Ramsey testified to never seeing or hearing adverse health affects caused by hog farms, Neale stated. He continued with the doctor’s testimony about no relation between the hog farms and MRSA.

Neale explained to the jury that Anaerobic lagoons and spray fields is a sustainable manure management system. Neale stated the plaintiffs put the proven process on trial.

Governors Hunt, Easley, Purdue, McCrory, and Cooper all approved the Hog Industry permits as they continue to operate with the lagoons and spray field processes.

Neale countered Kaeske’s claims of finding a better alternative for hog waste management know as Super Soils. According to Neale, Super Soils process would need 700 solid waste facilities in North Carolina and it has never seen operation. He added Super Soil would put twelve percent of farmers out of business.

Neale also argued covers on the lagoons make the odor worse when sprayed. He said it would increase the nitrogen levels which in turn would increase the ammonia odor.

Neale brought out a calendar presented by the plaintiffs from March to June of 2015 noting that during the 122 days there were no complaints about trucks or buzzards. From 1999 to 2016 there was only one official complaint filed due to odor but was quickly closed after a visit to the farm in question according to Neale.

Neale reminded the jury about the field close by plaintiffs Jimmy Jacob’s and Jimmy Carr’s properties where human waste is used as fertilizer and the testimony plaintiff gave stating the nuisance odor was caused by that field.

The jury was also reminded the plaintiff came back to testify he made a mistake; saying the field with the human waste was not the source of the odor causing the nuisance, but it was the Greenwood hog farm causing the odor. Neale told the jury to decide which side of that plaintiff’s testimony they would choose to believe as the truth.

None of the plaintiffs complained until after the lawsuit process had started back in 2014 according to the defense attorney. He also pointed out no laws are being broken in the hog industry’s operating procedures and the farms are operated according to current state regulations.

Before closing, Neale told the jury Murphy-Brown, LLC maintains Standard Operating Procedures (SOP) for their contracted hog producers. When a hog farmer/producer is not managing their farms well, Murphy-Brown will and has asked the farmers to sell their property to someone who may manage their hog production farms better, Neale stated. He continued saying, Dean Hilton, the hog producer in the trail and a witness testified to terminating employees who did not practice Murphy-Brown’s SOP as well. 

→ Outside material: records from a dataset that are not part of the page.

(* ===== verification/CountingSpec.v ===== *)
(** The contract of a counting filter and the proof that
    [pkg/bloom/counting.go] meets it.

    [CountingFilter] is the interface the rest of the system relies on: the
    abstract state is the multiset of items added and not yet removed, and
    [cf_repr] relates an implementation state to it.  [reach] is the labelled
    transition system of an implementation driven by a client that removes
    only items that are present; theorems about it are proved once, against
    the interface.  [Counting_instance] discharges the interface for
    [CountingBloomFilter]; the file [Cache] does so for the cached filter. *)

From S2P Require Import Prelude GoBytes Hash Counting.

Abbreviation items := (gmultiset (list byte)).

(** * The interface *)

Class CountingFilter (F : Type) : Type := {
  cf_add : F → list byte → go (F * option bloom_error);
  cf_remove : F → list byte → go F;
  cf_contains : F → list byte → go (F * bool);
  cf_repr : F → items → Prop;
  cf_add_ok f M x : cf_repr f M → ∃ f' err, cf_add f x = Ret (f', err) ∧
    cf_repr f' (if err is None then M ⊎ {[+ x +]} else M);
  cf_remove_ok f M x : cf_repr f M → x ∈ M → ∃ f', cf_remove f x = Ret f' ∧
    cf_repr f' (M ∖ {[+ x +]});
  cf_contains_ok f M x : cf_repr f M → ∃ f' b, cf_contains f x = Ret (f', b) ∧
    cf_repr f' M ∧ (x ∈ M → b = true)
}.

Inductive op : Type :=
  | OpAdd (x : list byte)
  | OpRemove (x : list byte)
  | OpContains (x : list byte).

Inductive out : Type :=
  | OutErr (e : option bloom_error)
  | OutDone
  | OutBool (b : bool).

Section client.
Context `{CountingFilter F}.

Definition exec (f : F) (o : op) : go (F * out) :=
  match o with
  | OpAdd x => '(f', e) ← cf_add f x; Ret (f', OutErr e)
  | OpRemove x => f' ← cf_remove f x; Ret (f', OutDone)
  | OpContains x => '(f', b) ← cf_contains f x; Ret (f', OutBool b)
  end.

(** A sequence of operations, with their answers. *)
Fixpoint exec_all (f : F) (ops : list op) : go (F * list out) :=
  match ops with
  | [] => Ret (f, [])
  | o :: ops => '(f, r) ← exec f o; '(f, rs) ← exec_all f ops; Ret (f, r :: rs)
  end.

(** The client removes only what is present. *)
Definition allowed (M : items) (o : op) : Prop :=
  match o with OpRemove x => x ∈ M | _ => True end.

(** What the operation and its answer mean for the abstract state. *)
Definition effect (M : items) (o : op) (r : out) : items :=
  match o, r with
  | OpAdd x, OutErr None => M ⊎ {[+ x +]}
  | OpRemove x, _ => M ∖ {[+ x +]}
  | _, _ => M
  end.

Inductive reach (f0 : F) : F → items → Prop :=
  | reach_init : reach f0 f0 ∅
  | reach_step f M o f' r :
      reach f0 f M → allowed M o → exec f o = Ret (f', r) → reach f0 f' (effect M o r).

Lemma exec_ok f M o : cf_repr f M → allowed M o →
  ∃ f' r, exec f o = Ret (f', r) ∧ cf_repr f' (effect M o r).
Proof.
  intros Hr Ha. destruct o as [x|x|x]; cbn in *.
  - destruct (cf_add_ok f M x Hr) as (f' & err & -> & Hr'). cbn.
    eexists _, _. split; [done|]. by destruct err.
  - destruct (cf_remove_ok f M x Hr Ha) as (f' & -> & Hr'). cbn. eauto.
  - destruct (cf_contains_ok f M x Hr) as (f' & b & -> & Hr' & _). cbn. eauto.
Qed.

Lemma reach_repr f0 f M : cf_repr f0 ∅ → reach f0 f M → cf_repr f M.
Proof.
  intros H0. induction 1 as [|f M o f' r _ IH Ha Hexec]; [done|].
  destruct (exec_ok f M o IH Ha) as (f1 & r1 & Hexec1 & Hr1). congruence.
Qed.
End client.

(** * The implementation *)

Section instance.
Context `{Murmur3}.

(** How much the items of [M] contribute to counter [i]. *)
Definition load (m k : Z) (M : items) (i : Z) : Z :=
  zsum (λ x, occ i (indices_of x m k)) (elements M).

Definition counting_repr (f : CountingBloomFilter) (M : items) : Prop :=
  usable f ∧ ∀ i, 0 ≤ i → load (cbf_m f) (cbf_k f) M i ≤ fctr f i.

(** The exact version, which holds as long as no [Add] failed. *)
Definition counting_exact (f : CountingBloomFilter) (M : items) : Prop :=
  usable f ∧ ∀ i, 0 ≤ i → load (cbf_m f) (cbf_k f) M i = fctr f i.

Lemma load_empty m k i : load m k ∅ i = 0.
Proof. unfold load. by rewrite gmultiset_elements_empty. Qed.

Lemma load_disj_union m k M x i :
  load m k (M ⊎ {[+ x +]}) i = load m k M i + occ i (indices_of x m k).
Proof.
  unfold load. rewrite gmultiset_elements_disj_union, gmultiset_elements_singleton, zsum_app.
  rewrite zsum_cons, zsum_nil. lia.
Qed.

Lemma load_nonneg m k M i : 0 ≤ load m k M i.
Proof. apply zsum_nonneg. intros x. apply occ_nonneg. Qed.

Lemma gmultiset_split (M : items) x : x ∈ M → M = (M ∖ {[+ x +]}) ⊎ {[+ x +]}.
Proof. intros Hx. rewrite gmultiset_disj_union_comm. by apply gmultiset_disj_union_difference'. Qed.

Lemma load_difference m k M x i : x ∈ M →
  load m k M i = load m k (M ∖ {[+ x +]}) i + occ i (indices_of x m k).
Proof. intros Hx. rewrite (gmultiset_split M x Hx) at 1. apply load_disj_union. Qed.

(** Each copy of an item in [M] loads each of its own counters. *)
Lemma load_multiplicity m k M x i : i ∈ indices_of x m k →
  Z.of_nat (multiplicity x M) ≤ load m k M i.
Proof.
  intros Hi. induction M as [|y M IH] using gmultiset_ind.
  { rewrite multiplicity_empty, load_empty. lia. }
  rewrite gmultiset_disj_union_comm, load_disj_union, multiplicity_disj_union.
  pose proof (occ_nonneg i (indices_of y m k)).
  rewrite multiplicity_singleton. case_decide as Heq; [|lia].
  subst. pose proof (occ_pos i _ Hi). lia.
Qed.

Lemma idx_of_nonneg f x i : usable f → i ∈ idx_of f x → 0 ≤ i.
Proof.
  intros Hu Hi. pose proof (idx_of_range f x Hu) as Hr. rewrite Forall_forall in Hr.
  by apply Hr in Hi as [? _].
Qed.

Lemma counting_repr_contains f M x :
  counting_repr f M → x ∈ M → Contains f x = Ret true.
Proof.
  intros [Hu Hload] Hx. rewrite Contains_spec by done. f_equal.
  apply bool_decide_eq_true, Forall_forall. intros i Hi.
  specialize (Hload i (idx_of_nonneg f x i Hu Hi)). pose proof (load_multiplicity _ _ M x i Hi).
  rewrite elem_of_multiplicity in Hx. lia.
Qed.

#[export] Program Instance Counting_instance : CountingFilter CountingBloomFilter := {|
  cf_add := Add;
  cf_remove := Remove;
  cf_contains f x := b ← Contains f x; Ret (f, b);
  cf_repr := counting_repr
|}.
Next Obligation.
  intros f M x [Hu Hload]. destruct (Add_spec f x Hu)
    as (f' & err & Hadd & Hu' & [Hm Hk] & Hbd & Herr).
  exists f', err. split; [done|]. split; [done|]. rewrite Hm, Hk. intros i Hi.
  specialize (Hload i Hi). destruct err as [e|].
  - specialize (Hbd i Hi). lia.
  - rewrite load_disj_union, Herr by done. unfold idx_of. lia.
Qed.
Next Obligation.
  intros f M x [Hu Hload] Hx. destruct (Remove_spec f x Hu) as (f' & Hrem & Hu' & [Hm Hk] & Hctr).
  exists f'. split; [done|]. split; [done|]. rewrite Hm, Hk. intros i Hi.
  specialize (Hload i Hi). rewrite (load_difference _ _ M x i Hx) in Hload.
  pose proof (load_nonneg (cbf_m f) (cbf_k f) (M ∖ {[+ x +]}) i).
  rewrite Hctr by done. unfold idx_of. lia.
Qed.
Next Obligation.
  intros f M x Hr. pose proof (Contains_spec f x (proj1 Hr)) as Hc.
  eexists f, _. cbn beta. split_and!; [by go_step Hc|done|].
  intros Hx. pose proof (counting_repr_contains f M x Hr Hx). congruence.
Qed.

Lemma New_repr m k f : params_ok m k → NewCountingBloomFilter m k = Ret f → counting_repr f ∅.
Proof.
  intros Hp Hf. destruct (New_usable m k Hp) as (f' & Hf' & Hu & _ & _ & Hctr).
  rewrite Hf' in Hf. injection Hf as <-. split; [done|]. intros i _. rewrite load_empty, Hctr. lia.
Qed.

Lemma counting_reach_repr m k f0 f M :
  params_ok m k → NewCountingBloomFilter m k = Ret f0 → reach f0 f M → counting_repr f M.
Proof.
  intros Hp Hnew Hreach. change (cf_repr f M). eapply reach_repr; [|done].
  by eapply New_repr.
Qed.
End instance.

(** * Theorems *)

Section theorems.
Context `{Murmur3}.

(** C1: no false negatives.  Whatever sequence of [Add], [Remove] and
    [Contains] a client performs on a fresh filter with at least two counters and up to 2^31 hash functions,
    removing only items that are present: no call panics (every next allowed call
    returns, and leads to the state its answer stands for), and an item that
    has been added successfully more often than removed is always reported present,
    even when some other [Add] failed half-way with a counter overflow. *)
Theorem no_false_negative m k f0 f M :
  params_ok m k → NewCountingBloomFilter m k = Ret f0 → reach f0 f M →
  (∀ o, allowed M o → ∃ f' r, exec f o = Ret (f', r) ∧ reach f0 f' (effect M o r)) ∧
  ∀ x, x ∈ M → Contains f x = Ret true.
Proof.
  intros Hp Hnew Hreach. split; [intros o Ha|intros x Hx; eapply counting_repr_contains; [by eapply counting_reach_repr|done]].
  pose proof (counting_reach_repr m k f0 f M Hp Hnew Hreach) as Hr. change (cf_repr f M) in Hr.
  destruct (exec_ok f M o Hr Ha) as (f' & r & He & _). eauto using reach_step.
Qed.

(** [Count] never underestimates: it is at least the number of copies of
    the item that are present, up to the 8-bit maximum. *)
Theorem Count_lower_bound m k f0 f M x :
  params_ok m k → NewCountingBloomFilter m k = Ret f0 →
  reach f0 f M →
  ∃ c, Count f x = Ret c ∧ Z.min 255 (Z.of_nat (multiplicity x M)) ≤ c ≤ 255.
Proof.
  intros Hp Hnew Hreach.
  destruct (counting_reach_repr m k f0 f M Hp Hnew Hreach) as [Hu Hload]. eexists; split; [by apply Count_spec|]. split.
  - apply foldl_min_le. split; [lia|]. apply Forall_fmap, Forall_forall. intros i Hi. cbn.
    specialize (Hload i (idx_of_nonneg f x i Hu Hi)). pose proof (load_multiplicity _ _ M x i Hi). lia.
  - by apply (foldl_min_le (fctr f <$> idx_of f x) 255 (foldl Z.min 255 _)).
Qed.

(** [Remove] undoes a successful [Add] exactly: every counter returns to
    its value, also for an item whose indices coincide. *)
Theorem Remove_Add_inverse f x f' :
  usable f → Add f x = Ret (f', None) → Remove f' x = Ret f.
Proof.
  intros Hu Hadd. destruct (Add_spec f x Hu) as (f1 & err & Hadd1 & Hu1 & Hs1 & _ & Herr).
  rewrite Hadd in Hadd1. injection Hadd1 as <- <-.
  destruct (Remove_spec f' x Hu1) as (f2 & -> & Hu2 & Hs2 & Hctr). f_equal.
  destruct Hs1 as [Hm Hk], Hs2 as [Hm2 Hk2].
  apply filter_eq; [apply Hu2|apply Hu|split; congruence|]. intros i Hi.
  pose proof (occ_nonneg i (idx_of f x)). pose proof (ctr_range _ _ i (proj1 Hu)).
  rewrite Hctr, Herr by lia. unfold idx_of, fctr in *. rewrite Hm, Hk. lia.
Qed.

(** C28: On a usable filter [Add] completes and reports success exactly when no counter of the item
    would exceed 255, counting repeated indices.  A success raises every counter by
    the number of times the item hashes to it; a failure is [ErrCounterOverflow],
    and has raised the counters of the indices before the first full one, and no
    other. *)
Theorem Add_success_iff f x :
  usable f →
  ∃ f' err, Add f x = Ret (f', err) ∧ usable f' ∧ same_params f f' ∧
    added (fctr f) (idx_of f x) (fctr f') err ∧
    (err = None ↔ Forall (λ i, fctr f i + occ i (idx_of f x) ≤ 255) (idx_of f x)).
Proof.
  intros Hu. destruct (Add_counters f x Hu) as (f' & err & Hadd & Hu' & Hs & Hc).
  exists f', err. split_and!; [done..|]. rewrite Forall_forall. split.
  - intros -> i Hi. apply (proj1 Hc). exact (idx_of_nonneg f x i Hu Hi).
  - intros Hall. destruct err as [e|]; [|done]. apply added_overflow in Hc as (i & Hi & Hlt). apply Hall in Hi. lia.
Qed.
End theorems.

(** * Closed instances *)

Section witnesses.
#[local] Existing Instance byte_sum.

Definition ex_item : list byte := bytes_of_string "user:1".
Definition ex_f0 : CountingBloomFilter := mkCBF 7 3 (replicate 7 0).
Definition ex_f1 : CountingBloomFilter := mkCBF 7 3 [1; 1; 0; 0; 1; 0; 0].

Lemma ex_params : params_ok 7 3.
Proof. unfold params_ok. lia. Qed.
Lemma ex_New : NewCountingBloomFilter 7 3 = Ret ex_f0.
Proof. vm_compute. reflexivity. Qed.
Lemma ex_Add : Add ex_f0 ex_item = Ret (ex_f1, None).
Proof. vm_compute. reflexivity. Qed.
Lemma ex_usable : usable ex_f0.
Proof. split; [|exact ex_params]. split; [done|]. cbn. repeat constructor; lia. Qed.
Lemma ex_reach : reach ex_f0 ex_f1 (∅ ⊎ {[+ ex_item +]}).
Proof.
  eapply (reach_step ex_f0 ex_f0 ∅ (OpAdd ex_item) ex_f1 (OutErr None)); [constructor|done|].
  unfold exec. change (cf_add ex_f0 ex_item) with (Add ex_f0 ex_item). by rewrite ex_Add.
Qed.
Lemma ex_in : ex_item ∈ (∅ ⊎ {[+ ex_item +]} : items).
Proof. multiset_solver. Qed.

Lemma no_false_negative_witness :
  (∀ o, allowed (∅ ⊎ {[+ ex_item +]}) o → ∃ f' r, exec ex_f1 o = Ret (f', r) ∧
    reach ex_f0 f' (effect (∅ ⊎ {[+ ex_item +]}) o r)) ∧
  ∀ x, x ∈ (∅ ⊎ {[+ ex_item +]} : items) → Contains ex_f1 x = Ret true.
Proof. exact (no_false_negative 7 3 _ _ _ ex_params ex_New ex_reach). Defined.

Lemma Count_lower_bound_witness :
  ∃ c, Count ex_f1 ex_item = Ret c ∧
    Z.min 255 (Z.of_nat (multiplicity ex_item (∅ ⊎ {[+ ex_item +]}))) ≤ c ≤ 255.
Proof. exact (Count_lower_bound 7 3 _ _ _ ex_item ex_params ex_New ex_reach). Defined.

Lemma Remove_Add_inverse_witness : Remove ex_f1 ex_item = Ret ex_f0.
Proof. exact (Remove_Add_inverse _ _ _ ex_usable ex_Add). Defined.

Lemma Add_success_iff_witness :
  ∃ f' err, Add ex_f0 ex_item = Ret (f', err) ∧ usable f' ∧ same_params ex_f0 f' ∧
    added (fctr ex_f0) (idx_of ex_f0 ex_item) (fctr f') err ∧
    (err = None ↔ Forall (λ i, fctr ex_f0 i + occ i (idx_of ex_f0 ex_item) ≤ 255) (idx_of ex_f0 ex_item)).
Proof. exact (Add_success_iff ex_f0 ex_item ex_usable). Defined.
End witnesses.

There is no evidence proving the plaintiff’s claims Neale told the jury at the end of his argument.

Before adjourning the jury heard once more from Kaeske, the Attorney representing the plaintiffs. Kaeske repeated the quote by Rep. Richard Morgan from the 1990’s about the industry being dominated by corporate leaders and mentioned it was a foreign operation. 

Before retiring from the argument Kaeske mentioned the profits being funneled to the top of Smithfield and it’s foreign owners and the dollars spent on advertising and lobbyist by the company. Finally he asked the jury to think about everything his clients have suffered in the past seven years when deciding punitive damages.

Judge Britt gave the jury a packet of instructions and then read them to the group before adjourning for them to deliberate. The jury left the courtroom just before 2 p.m. to begin deliberations. No verdict has been announced at time of publication.